*Records provided*:
(* ===== verification/LeaseStore.v ===== *)
(** * Supplier leases (miner/lease_store.go)

    [LeaseOps] is the interface leaseStore: the leases of the suppliers and the
    set of live miner instances. [lease_at] is who holds a lease at an instant,
    and [instance_at] whether an instance's liveness record is there, if no
    call comes in between. [LeaseLaws] is what each call promises when its
    reply can be lost; [RedisLeases] and [ExclusiveLeases] are the two
    implementations, and both keep it. The claimer is modelled and proved
    against the interface. *)

From S2P Require Import Prelude RedisTime KeyBuilder.
From Stdlib Require Import Ascii String.

Local Open Scope string_scope.
Local Open Scope Z_scope.

(** ** The interface *)

(** [owner] answers [None] for errLeaseAbsent. [lease_term ttl] is how long, in
    milliseconds, a lease set with [ttl] is sure to last. *)
Class LeaseOps (L : Type) := {
  lease_at : L -> string -> Z -> option string;
  instance_at : L -> string -> Z -> bool;
  active_at : L -> Z -> gset string;
  lease_wf : Z -> L -> Prop;
  lease_term : Z -> Z;
  setNX : Fault -> Z -> L -> string -> string -> Z -> L * result bool IoErr;
  owner : Fault -> Z -> L -> string -> result (option string) IoErr;
  expire : Fault -> Z -> L -> string -> Z -> L * result bool IoErr;
  releaseIfOwner : Fault -> Z -> L -> string -> string -> L * result bool IoErr;
  extendIfOwner : Fault -> Z -> L -> string -> string -> Z -> L * result unit IoErr;
  exists_ : Fault -> Z -> L -> string -> result bool IoErr;
  setInstance : Fault -> Z -> L -> string -> string -> Z -> L * result unit IoErr;
  addActive : Fault -> Z -> L -> string -> L * result unit IoErr;
  removeActive : Fault -> Z -> L -> string -> L;
  deleteInstance : Fault -> Z -> L -> string -> L;
  activeCount : Fault -> Z -> L -> result Z IoErr;
  activeMembers : Fault -> Z -> L -> result (list string) IoErr;
  instanceAlive : Fault -> Z -> L -> string -> result bool IoErr
}.

Definition name_ok (s : string) : Prop := no_colon s /\ s <> "".

Section Contract.
Context {L : Type} `{LO : !LeaseOps L}.

(** Nothing changed, now and later, apart from the leases of [ss], the records
    of [ins] and, when [act], the active set. *)
Definition lframe (now : Z) (ss ins : list string) (act : bool) (l l' : L) : Prop :=
  (forall s t, name_ok s -> s ∉ ss -> now <= t -> lease_at l' s t = lease_at l s t) /\
  (forall i t, name_ok i -> i ∉ ins -> now <= t -> instance_at l' i t = instance_at l i t) /\
  (act = false -> forall t, now <= t -> active_at l' t = active_at l t).

Definition lsame (now : Z) : L -> L -> Prop := lframe now [] [] false.

(** [o] has the lease of [s] for [d] milliseconds, and no one else after. *)
Definition leased (now d : Z) (s o : string) (l' : L) : Prop :=
  (forall t, now <= t < now + d -> lease_at l' s t = Some o) /\
  (forall t, now <= t -> lease_at l' s t = Some o \/ lease_at l' s t = None).
(* ===== verification/SupplierClaimer.v ===== *)
(** * The supplier claimer (miner/supplier_claimer.go)

    The claimer shares the suppliers out over the miner instances: it takes
    leases, renews them, hands suppliers over and takes up orphans. Its loops,
    the drains of the suppliers it let go and its peers run at the same time,
    so an operation is a program of atomic actions ([prog] over [act]): a call
    to the lease store, a block under one of the claimer's mutexes, a callback
    of the manager. Every Go method is one program. [exec] is what an action
    does; ClaimerSystem lets the programs of all instances run interleaved.

    Of the manager (miner/supplier_manager.go) the two callbacks, the drain and
    Close are modelled as far as they start and end the consume loops: a
    supplier in [suppliers] has a running loop, one in [stopping] a loop that is
    being torn down. Metrics and logs are not modelled. *)

From stdpp Require Import sorting.
From S2P Require Import Prelude RedisTime KeyBuilder LeaseStore GoFloat.
From Stdlib Require Import Ascii String.

Local Open Scope string_scope.
Local Open Scope Z_scope.

(** ** Data *)

Inductive Trigger :=
| triggerLeaseExpired
| triggerLeaseStolen
| triggerRenewStalled
| triggerRebalanceRelease
| triggerKeyRemoval
| triggerClaimCallbackFailed
| triggerConsumeLoopPanicked.

(** The deadline is 0 until ExtendDrainLease sets it. *)
Record drainLease := { dl_trigger : option Trigger; dl_deadline : Z }.

(** The claimer's maps, and of its manager whether it is closed and the
    suppliers with a consume loop. Instants are of the instance's own clock, in
    nanoseconds. *)
Record SupplierClaimer := {
  claimed : gmap string Z;
  recentlyReleased : gmap string Z;
  draining : gmap string drainLease;
  allSuppliers : list string;
  lastRenewedAt : gmap string Z;
  m_closed : bool;
  suppliers : gset string;
  stopping : gset string
}.

Record SupplierClaimerConfig := {
  cfg_ClaimTTL : Z;
  cfg_RenewRate : Z;
  cfg_InstanceTTL : Z;
  cfg_InstanceHeartbeatRate : Z;
  cfg_RebalanceInterval : Z
}.

Definition second : Z := 10 ^ 9.
Definition ClaimTTL : Z := 90 * second.
Definition RenewRate : Z := 10 * second.
Definition RebalanceInterval : Z := 30 * second.

(** The defaults newSupplierClaimer applies. *)
Definition claimerConfig (cfg : SupplierClaimerConfig) : SupplierClaimerConfig :=
  let pick a b := if a <=? 0 then b else a in
  let ttl := pick (cfg_ClaimTTL cfg) ClaimTTL in
  let rate := pick (cfg_RenewRate cfg) RenewRate in
  {| cfg_ClaimTTL := ttl; cfg_RenewRate := rate;
     cfg_InstanceTTL := pick (cfg_InstanceTTL cfg) ttl;
     cfg_InstanceHeartbeatRate := pick (cfg_InstanceHeartbeatRate cfg) rate;
     cfg_RebalanceInterval := pick (cfg_RebalanceInterval cfg) RebalanceInterval |}.

Definition newSupplierClaimer : SupplierClaimer :=
  {| claimed := ∅; recentlyReleased := ∅; draining := ∅; allSuppliers := []; lastRenewedAt := ∅;
     m_closed := false; suppliers := ∅; stopping := ∅ |}.

(** ** Actions and programs *)

Inductive act : Type -> Type :=
(* the lease store *)
| ASetNX (s : string) : act (result bool IoErr)
| AOwner (s : string) : act (result (option string) IoErr)
| AExpire (s : string) : act (result bool IoErr)
| AReleaseIfOwner (s : string) : act (result bool IoErr)
| AExtendIfOwner (s : string) (budget : Z) : act (result unit IoErr)
| AExists (s : string) : act (result bool IoErr)
| ASetInstance : act (result unit IoErr)
| AAddActive : act (result unit IoErr)
| ARemoveActive (i : string) : act unit
| ADeleteInstance : act unit
| AActiveCount : act (result Z IoErr)
| AActiveMembers : act (result (list string) IoErr)
| AInstanceAlive (i : string) : act (result bool IoErr)
(* blocks under a mutex *)
| AIsDraining (s : string) : act bool
| AMarkDraining (s : string) (trigger : Trigger) : act bool
| AUnmarkDraining (s : string) : act drainLease
| ASetDeadline (s : string) (deadline : Z) : act unit
| AIsClaimed (s : string) : act bool
| AClaim (s : string) (at_ : Z) : act unit
| AClaimIfAbsent (s : string) (at_ : Z) : act bool
| AUnclaim (s : string) : act (option Z)
| AClaimedCount : act Z
| AClaimedEntries : act (list (string * Z))
| ANoteReleased (s : string) (at_ : Z) : act unit
| AInCooldown (s : string) (now : Z) : act bool
| AMarkRenewed (s : string) (now : Z) : act unit
| AForgetRenewed (s : string) : act unit
| AStalledFor (s : string) (now : Z) : act Z
| ASuppliers : act (list string)
| ASetSuppliers (l : list string) : act unit
(* the instance's clock *)
| ANow : act Z
(* the manager *)
| AOnClaim (s : string) : act bool
| AOnRelease (s : string) (trigger : Trigger) : act bool
| ATearDown (s : string) : act unit
| ACloseManager : act bool
| ATearDownAll : act unit
| AWaitDrains : act unit.

Inductive prog (A : Type) : Type :=
| Ret (a : A)
| Do (B : Type) (a : act B) (k : B -> prog A).
Arguments Ret {A} a.
Arguments Do {A B} a k.

Fixpoint pbind {A B} (p : prog A) (f : A -> prog B) : prog B :=
  match p with
  | Ret a => f a
  | Do a k => Do a (fun b => pbind (k b) f)
  end.

Definition call {B} (a : act B) : prog B := Do a Ret.

Declare Scope prog_scope.
Delimit Scope prog_scope with prog.
Notation "x <- e ; k" := (pbind e (fun x => k))
  (at level 100, e at next level, right associativity) : prog_scope.
Notation "e ;; k" := (pbind e (fun _ => k)) (at level 100, right associativity) : prog_scope.
Local Open Scope prog_scope.

(** [for] over a slice. *)
Fixpoint each {A} (f : A -> prog unit) (l : list A) : prog unit :=
  match l with
  | [] => Ret tt
  | x :: l => f x ;; each f l
  end.

(** A loop that counts its successes and breaks at [count]. *)
Fixpoint upTo {A} (f : A -> prog bool) (l : list A) (count n : Z) : prog Z :=
  match l with
  | [] => Ret n
  | x :: l => if count <=? n then Ret n else ok <- f x; upTo f l count (if ok then n + 1 else n)
  end.

(** ** The operations *)

Section Operations.
Variable id : string.
Variable cfg : SupplierClaimerConfig.
(** Whether SetCallbacks was called; the manager always does. *)
Variable callbacks : bool.

Definition FinishRelease (s : string) : prog bool :=
  r <- call (AReleaseIfOwner s);
  call (AUnmarkDraining s) ;;
  Ret (is_ok r).

(** [true] is a nil error. *)
Definition Release (s : string) (trigger : Trigger) : prog bool :=
  marked <- call (AMarkDraining s trigger);
  if negb marked then Ret true else
  claimedAt <- call (AUnclaim s);
  t <- call ANow;
  call (ANoteReleased s t) ;;
  if callbacks then
    ok <- call (AOnRelease s trigger);
    if ok : bool then Ret true else
      (match claimedAt with Some at_ => call (AClaim s at_) | None => Ret tt end) ;;
      call (AUnmarkDraining s) ;;
      Ret false
  else FinishRelease s.

(** The end of TryClaim: the supplier is in the claimed map and is started. *)
Definition startClaimed (s : string) : prog bool :=
  if callbacks then
    ok <- call (AOnClaim s);
    if ok : bool then Ret true else Release s triggerClaimCallbackFailed ;; Ret false
  else Ret true.

Definition TryClaim (s : string) : prog bool :=
  busy <- call (AIsDraining s);
  if busy : bool then Ret false else
  r <- call (ASetNX s);
  match r with
  | Err _ => Ret false
  | Ok true => t <- call ANow; call (AClaim s t) ;; startClaimed s
  | Ok false =>
      o <- call (AOwner s);
      match o with
      | Ok (Some o') =>
          if String.eqb o' id then
            busy <- call (AIsDraining s);
            if busy : bool then Ret false else
            renewed <- call (AExpire s);
            match renewed with
            | Ok true =>
                t <- call ANow;
                running <- call (AClaimIfAbsent s t);
                if running : bool then Ret true else startClaimed s
            | _ => Ret false
            end
          else Ret false
      | _ => Ret false
      end
  end.

Definition ExtendDrainLease (s : string) (budget : Z) : prog bool :=
  t <- call ANow;
  call (ASetDeadline s (t + budget)) ;;
  r <- call (AExtendIfOwner s budget);
  Ret (is_ok r).

Definition releaseLost (s : string) (trigger : Trigger) : prog unit :=
  marked <- call (AMarkDraining s trigger);
  if negb marked then Ret tt else
  call (AUnclaim s) ;;
  call (AForgetRenewed s) ;;
  t <- call ANow;
  call (ANoteReleased s t) ;;
  if callbacks then
    ok <- call (AOnRelease s trigger);
    if ok : bool then Ret tt else call (AUnmarkDraining s) ;; Ret tt
  else call (AUnmarkDraining s) ;; Ret tt.

(** *** Renewal *)

Definition reclaimOrLose (s : string) : prog unit :=
  ok <- TryClaim s;
  if ok : bool then Ret tt else releaseLost s triggerLeaseExpired.

Definition loseIfStalled (s : string) (now : Z) : prog unit :=
  stalled <- call (AStalledFor s now);
  if cfg_ClaimTTL cfg <=? stalled then releaseLost s triggerRenewStalled else Ret tt.

Definition renewClaim (now : Z) (s : string) : prog unit :=
  o <- call (AOwner s);
  match o with
  | Ok None =>
      mine <- call (AIsClaimed s);
      if negb mine then Ret tt else reclaimOrLose s
  | Err _ => loseIfStalled s now
  | Ok (Some o') =>
      if negb (String.eqb o' id) then releaseLost s triggerLeaseStolen else
      mine <- call (AIsClaimed s);
      if negb mine then Ret tt else
      renewed <- call (AExpire s);
      match renewed with
      | Err _ => loseIfStalled s now
      | Ok false =>
          mine <- call (AIsClaimed s);
          if negb mine then Ret tt else reclaimOrLose s
      | Ok true => call (AMarkRenewed s now)
      end
  end.

Definition renewAllClaims : prog unit :=
  entries <- call AClaimedEntries;
  match entries with
  | [] => Ret tt
  | _ => now <- call ANow; each (renewClaim now) entries.*1
  end.

(** *** Rebalancing *)

Definition fairShareOf (total : Z) (active : Z) : Z := Ceil (FDiv (FloatOfInt total) (FloatOfInt active)).

Definition calculateFairShare : prog Z :=
  r <- call AActiveCount;
  let activeMiners := match r with Ok n => if n =? 0 then 1 else n | Err _ => 1 end in
  l <- call ASuppliers;
  Ret (if Z.of_nat (List.length l) =? 0 then 0 else fairShareOf (Z.of_nat (List.length l)) activeMiners).

Definition newer (x y : string * Z) : Prop := y.2 <= x.2.
#[export] Instance newer_dec : RelDecision newer.
Proof. intros x y. unfold newer. apply _. Defined.

Definition releaseExcess (count : Z) : prog Z :=
  entries <- call AClaimedEntries;
  upTo (fun e => Release e.1 triggerRebalanceRelease) (merge_sort newer entries) count 0.

Definition claimOne (s : string) : prog bool :=
  mine <- call (AIsClaimed s);
  if mine : bool then Ret false else
  busy <- call (AIsDraining s);
  if busy : bool then Ret false else TryClaim s.

Definition claimMore (count : Z) : prog unit :=
  l <- call ASuppliers;
  upTo claimOne l count 0 ;; Ret tt.

Definition claimOrphan (s : string) : prog unit :=
  mine <- call (AIsClaimed s);
  if mine : bool then Ret tt else
  busy <- call (AIsDraining s);
  if busy : bool then Ret tt else
  t <- call ANow;
  cooling <- call (AInCooldown s t);
  if cooling : bool then Ret tt else
  r <- call (AExists s);
  match r with
  | Ok false => TryClaim s ;; Ret tt
  | _ => Ret tt
  end.

Definition claimOrphaned : prog unit :=
  l <- call ASuppliers;
  each claimOrphan l.

Definition rebalance : prog unit :=
  fairShare <- calculateFairShare;
  currentCount <- call AClaimedCount;
  released <- (if fairShare <? currentCount then n <- releaseExcess (currentCount - fairShare); Ret (0 <? n)
               else if currentCount <? fairShare then claimMore (fairShare - currentCount) ;; Ret false
               else Ret false);
  if released : bool then Ret tt else claimOrphaned.

(** *** Registration, start and shutdown *)

Definition registerInstance : prog bool :=
  r <- call ASetInstance;
  match r with
  | Err _ => Ret false
  | Ok _ => r <- call AAddActive; Ret (is_ok r)
  end.

Definition unregisterInstance : prog unit := call (ARemoveActive id) ;; call ADeleteInstance.

Definition cleanupStaleInstances : prog unit :=
  r <- call AActiveMembers;
  match r with
  | Err _ => Ret tt
  | Ok instances => each (fun i =>
      alive <- call (AInstanceAlive i);
      match alive with Ok false => call (ARemoveActive i) | _ => Ret tt end) instances
  end.

(** One tick of instanceHeartbeatLoop. *)
Definition heartbeat : prog unit := registerInstance ;; cleanupStaleInstances.

Fixpoint claimUntil (l : list string) (fairShare : Z) : prog unit :=
  match l with
  | [] => Ret tt
  | s :: l =>
      n <- call AClaimedCount;
      if fairShare <=? n then Ret tt else TryClaim s ;; claimUntil l fairShare
  end.

Definition initialClaim : prog unit :=
  l <- call ASuppliers;
  fairShare <- calculateFairShare;
  claimUntil l fairShare.

Definition Start (l : list string) : prog bool :=
  call (ASetSuppliers l) ;;
  ok <- registerInstance;
  if ok : bool then initialClaim ;; Ret true else Ret false.

Definition FinishShutdown : prog unit :=
  entries <- call AClaimedEntries;
  each (fun s => call (AUnclaim s) ;; call (AReleaseIfOwner s) ;; Ret tt) entries.*1 ;;
  unregisterInstance.

Definition UpdateSuppliers (l : list string) : prog unit := call (ASetSuppliers l).

(** *** The manager's side *)

(** reconcile, given what the staking filter returns and the keys the fleet
    still holds. *)
Definition releaseUnconfigured (configured : list string) (hasKey : string -> bool) : prog unit :=
  entries <- call AClaimedEntries;
  each (fun addr =>
    if bool_decide (addr ∈ configured) then Ret tt
    else Release addr (if hasKey addr then triggerRebalanceRelease else triggerKeyRemoval) ;; Ret tt) entries.*1.

Definition reconcile (configured : list string) (hasKey : string -> bool) : prog unit :=
  UpdateSuppliers configured ;; releaseUnconfigured configured hasKey.

Definition drainLeaseBudget (shutdownDrainWindow : Z) : Z := 5 * second + 4 * shutdownDrainWindow + 5 * second + 10 * second.

(** The goroutine onSupplierReleased starts; [stopped] is whether there was a
    supplier to tear down. *)
Definition drain (budget : Z) (s : string) (stopped : bool) : prog unit :=
  ExtendDrainLease s budget ;;
  (if stopped then call (ATearDown s) else Ret tt) ;;
  FinishRelease s ;; Ret tt.

(** Close of the manager; a second one returns at once. *)
Definition CloseManager : prog unit :=
  closed <- call ACloseManager;
  if closed : bool then Ret tt else
  call ATearDownAll ;;
  call AWaitDrains ;;
  FinishShutdown.
End Operations.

*Task objective*:
Please print the lines from the start of the records up to and including the line with "Section Contract.", copying each one exactly and leaving out the rest.

*Answer section*:
(* ===== verification/LeaseStore.v ===== *)
(** * Supplier leases (miner/lease_store.go)

    [LeaseOps] is the interface leaseStore: the leases of the suppliers and the
    set of live miner instances. [lease_at] is who holds a lease at an instant,
    and [instance_at] whether an instance's liveness record is there, if no
    call comes in between. [LeaseLaws] is what each call promises when its
    reply can be lost; [RedisLeases] and [ExclusiveLeases] are the two
    implementations, and both keep it. The claimer is modelled and proved
    against the interface. *)

From S2P Require Import Prelude RedisTime KeyBuilder.
From Stdlib Require Import Ascii String.

Local Open Scope string_scope.
Local Open Scope Z_scope.

(** ** The interface *)

(** [owner] answers [None] for errLeaseAbsent. [lease_term ttl] is how long, in
    milliseconds, a lease set with [ttl] is sure to last. *)
Class LeaseOps (L : Type) := {
  lease_at : L -> string -> Z -> option string;
  instance_at : L -> string -> Z -> bool;
  active_at : L -> Z -> gset string;
  lease_wf : Z -> L -> Prop;
  lease_term : Z -> Z;
  setNX : Fault -> Z -> L -> string -> string -> Z -> L * result bool IoErr;
  owner : Fault -> Z -> L -> string -> result (option string) IoErr;
  expire : Fault -> Z -> L -> string -> Z -> L * result bool IoErr;
  releaseIfOwner : Fault -> Z -> L -> string -> string -> L * result bool IoErr;
  extendIfOwner : Fault -> Z -> L -> string -> string -> Z -> L * result unit IoErr;
  exists_ : Fault -> Z -> L -> string -> result bool IoErr;
  setInstance : Fault -> Z -> L -> string -> string -> Z -> L * result unit IoErr;
  addActive : Fault -> Z -> L -> string -> L * result unit IoErr;
  removeActive : Fault -> Z -> L -> string -> L;
  deleteInstance : Fault -> Z -> L -> string -> L;
  activeCount : Fault -> Z -> L -> result Z IoErr;
  activeMembers : Fault -> Z -> L -> result (list string) IoErr;
  instanceAlive : Fault -> Z -> L -> string -> result bool IoErr
}.

Definition name_ok (s : string) : Prop := no_colon s /\ s <> "".

Section Contract.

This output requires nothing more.